(** * Fingerprint-Recognition: orientation field, ridge frequency, feature vectors

    A shallow embedding of [src/helper.py] and [src/features.py].

    Numbers.  The program computes with NumPy [float64] values.  They are
    modelled here by the real numbers [R] of the Standard Library: rounding is
    not modelled, so every statement below is about the exact-arithmetic
    reading of the code.  The places where the code can produce a value
    that is not a number (a division by zero inside
    [rotatedRectWithMaxArea] and inside the normalizations, the root of a
    negative number) are modelled with the type [npfloat].

    Arrays.  A two-dimensional NumPy array is a shape and a cell function.

    Errors.  Python exceptions are the [Raise] results of the type [result].

    Library routines.  [cv2.GaussianBlur], [cv2.Sobel],
    [scipy.ndimage.rotate] and [scipy.signal.find_peaks_cwt] are section
    variables of the functions that call them, and so are [helper.dki] and
    [helper.dfi], which [features.py] calls and [helper.py] does not define.
    The contents of a fresh [np.empty] array are a variable as well. *)

From Stdlib Require Import Reals Lra Lia ZArith List Bool Arith.
Import ListNotations.

Open Scope R_scope.

(** ** Exceptions *)

Inductive exn : Type :=
| ZeroDivisionError
| IndexError
| ValueError.

Inductive result (A : Type) : Type :=
| Ok (a : A)
| Raise (e : exn).

Arguments Ok {A} a.
Arguments Raise {A} e.

Definition bind {A B : Type} (m : result A) (k : A -> result B) : result B :=
  match m with
  | Ok a => k a
  | Raise e => Raise e
  end.

Notation "x <- m ;; k" := (bind m (fun x => k))
  (at level 61, m at next level, right associativity).

(** ** Python integers and NumPy scalars *)

Module Py.

(** [range(n)] *)
Definition range (n : nat) : list nat := seq 0 n.

(** [a // b] on non-negative integers. *)
Definition floordiv (a b : nat) : result nat :=
  if Nat.eqb b 0 then Raise ZeroDivisionError else Ok (a / b)%nat.

(** A [float64] that is either a real number or not finite ([inf], [nan]). *)
Inductive npfloat : Type :=
| Finite (r : R)
| NonFinite.

(** NumPy scalar division: dividing by zero gives [inf] or [nan] (with a
    warning), it does not raise. *)
Definition np_div (a b : R) : npfloat :=
  if Req_dec_T b 0 then NonFinite else Finite (a / b).

(** Truncation of a real towards zero. *)
Definition trunc (r : R) : Z :=
  if Rle_dec 0 r then Int_part r else (- Int_part (- r))%Z.

(** [int(x)] on a NumPy scalar: truncation towards zero; [int(nan)] raises
    [ValueError] and [int(inf)] raises [OverflowError] (both are [ValueError]
    here). *)
Definition int (x : npfloat) : result Z :=
  match x with
  | Finite r => Ok (trunc r)
  | NonFinite => Raise ValueError
  end.

(** One bound of a slice [a[start:stop]] on an axis of length [len]: a
    negative bound counts from the end, and every bound is clipped to the
    axis. *)
Definition slice_index (len i : Z) : Z :=
  if (i <? 0)%Z then Z.max (i + len) 0 else Z.min i len.

(** Offset and length of [a[start:stop]]. *)
Definition slice_bounds (len : nat) (start stop : Z) : nat * nat :=
  let a := slice_index (Z.of_nat len) start in
  let b := slice_index (Z.of_nat len) stop in
  (Z.to_nat a, Z.to_nat (b - a)).

(** Position of index [i] on an axis of length [len] ([a[i]] with a negative
    [i] counts from the end); [IndexError] outside. *)
Definition index (len : nat) (i : Z) : result nat :=
  let n := Z.of_nat len in
  if (i <? - n)%Z then Raise IndexError
  else if (i <? 0)%Z then Ok (Z.to_nat (i + n))
  else if (i <? n)%Z then Ok (Z.to_nat i)
  else Raise IndexError.

(** [range(0, stop, step)] for a step that is not negative; Python refuses
    a zero step. *)
Definition range_step (stop step : nat) : result (list nat) :=
  if Nat.eqb step 0 then Raise ValueError
  else Ok (map (fun k => (k * step)%nat)
               (range ((stop + step - 1) / step))).

End Py.

(** ** NumPy arrays *)

Module Np.

Record ndarray : Type := mk_ndarray {
  nrows : nat;
  ncols : nat;
  get : nat -> nat -> R
}.

(** [a.shape] *)
Definition shape (a : ndarray) : nat * nat := (nrows a, ncols a).

(** [a.size] *)
Definition size (a : ndarray) : nat := (nrows a * ncols a)%nat.

(** [np.full((n, m), v)] *)
Definition full (n m : nat) (v : R) : ndarray :=
  {| nrows := n; ncols := m; get := fun _ _ => v |}.

(** [np.empty((n, m))]: the cells hold whatever the memory held, [junk]. *)
Definition empty (junk : nat -> nat -> R) (n m : nat) : ndarray :=
  {| nrows := n; ncols := m; get := junk |}.

(** [a[i, j] = v] *)
Definition set (a : ndarray) (i j : nat) (v : R) : ndarray :=
  {| nrows := nrows a; ncols := ncols a;
     get := fun r c => if Nat.eqb r i && Nat.eqb c j then v else get a r c |}.

(** [a[r0:r1, c0:c1] = v] for bounds inside the array or beyond its end
    (a slice is clipped to the array). *)
Definition set_block (a : ndarray) (r0 r1 c0 c1 : nat) (v : R) : ndarray :=
  {| nrows := nrows a; ncols := ncols a;
     get := fun r c =>
       if Nat.leb r0 r && Nat.ltb r r1 && Nat.leb c0 c && Nat.ltb c c1
       then v else get a r c |}.

(** [a[r0:r1, c0:c1]] *)
Definition slice (a : ndarray) (r0 r1 c0 c1 : Z) : ndarray :=
  let '(ro, rn) := Py.slice_bounds (nrows a) r0 r1 in
  let '(co, cn) := Py.slice_bounds (ncols a) c0 c1 in
  {| nrows := rn; ncols := cn;
     get := fun i j => get a (ro + i)%nat (co + j)%nat |}.

(** [a[i, j]] for integers [i], [j] given by the caller. *)
Definition getitem (a : ndarray) (i j : Z) : result R :=
  r <- Py.index (nrows a) i ;;
  c <- Py.index (ncols a) j ;;
  Ok (get a r c).

(** Index of the source cell of [np.pad(a, k, mode="edge")] along one axis
    of length [len]. *)
Definition edge (len k i : nat) : nat := Nat.min (i - k) (len - 1).

(** [np.pad(a, k, mode="edge")]; NumPy refuses to extend an empty axis. *)
Definition pad_edge (a : ndarray) (k : nat) : result ndarray :=
  if Nat.eqb (nrows a) 0 || Nat.eqb (ncols a) 0 then Raise ValueError
  else Ok {| nrows := nrows a + 2 * k; ncols := ncols a + 2 * k;
             get := fun i j => get a (edge (nrows a) k i) (edge (ncols a) k j) |}.

(** The cells of an array in row-major order. *)
Definition ravel (a : ndarray) : list R :=
  flat_map (fun i => map (fun j => get a i j) (Py.range (ncols a)))
           (Py.range (nrows a)).

Definition sum (l : list R) : R := fold_right Rplus 0 l.

(** [np.mean] of a non-empty list of values. *)
Definition mean (l : list R) : R := sum l / INR (length l).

====================

# Directions for this task:
Retype exactly the lines from the start of the entries through the one with "e => Raise e"; include both ends.

# Answer to this problem:
(** * Fingerprint-Recognition: orientation field, ridge frequency, feature vectors

    A shallow embedding of [src/helper.py] and [src/features.py].

    Numbers.  The program computes with NumPy [float64] values.  They are
    modelled here by the real numbers [R] of the Standard Library: rounding is
    not modelled, so every statement below is about the exact-arithmetic
    reading of the code.  The places where the code can produce a value
    that is not a number (a division by zero inside
    [rotatedRectWithMaxArea] and inside the normalizations, the root of a
    negative number) are modelled with the type [npfloat].

    Arrays.  A two-dimensional NumPy array is a shape and a cell function.

    Errors.  Python exceptions are the [Raise] results of the type [result].

    Library routines.  [cv2.GaussianBlur], [cv2.Sobel],
    [scipy.ndimage.rotate] and [scipy.signal.find_peaks_cwt] are section
    variables of the functions that call them, and so are [helper.dki] and
    [helper.dfi], which [features.py] calls and [helper.py] does not define.
    The contents of a fresh [np.empty] array are a variable as well. *)

From Stdlib Require Import Reals Lra Lia ZArith List Bool Arith.
Import ListNotations.

Open Scope R_scope.

(** ** Exceptions *)

Inductive exn : Type :=
| ZeroDivisionError
| IndexError
| ValueError.

Inductive result (A : Type) : Type :=
| Ok (a : A)
| Raise (e : exn).

Arguments Ok {A} a.
Arguments Raise {A} e.

Definition bind {A B : Type} (m : result A) (k : A -> result B) : result B :=
  match m with
  | Ok a => k a
  | Raise e => Raise e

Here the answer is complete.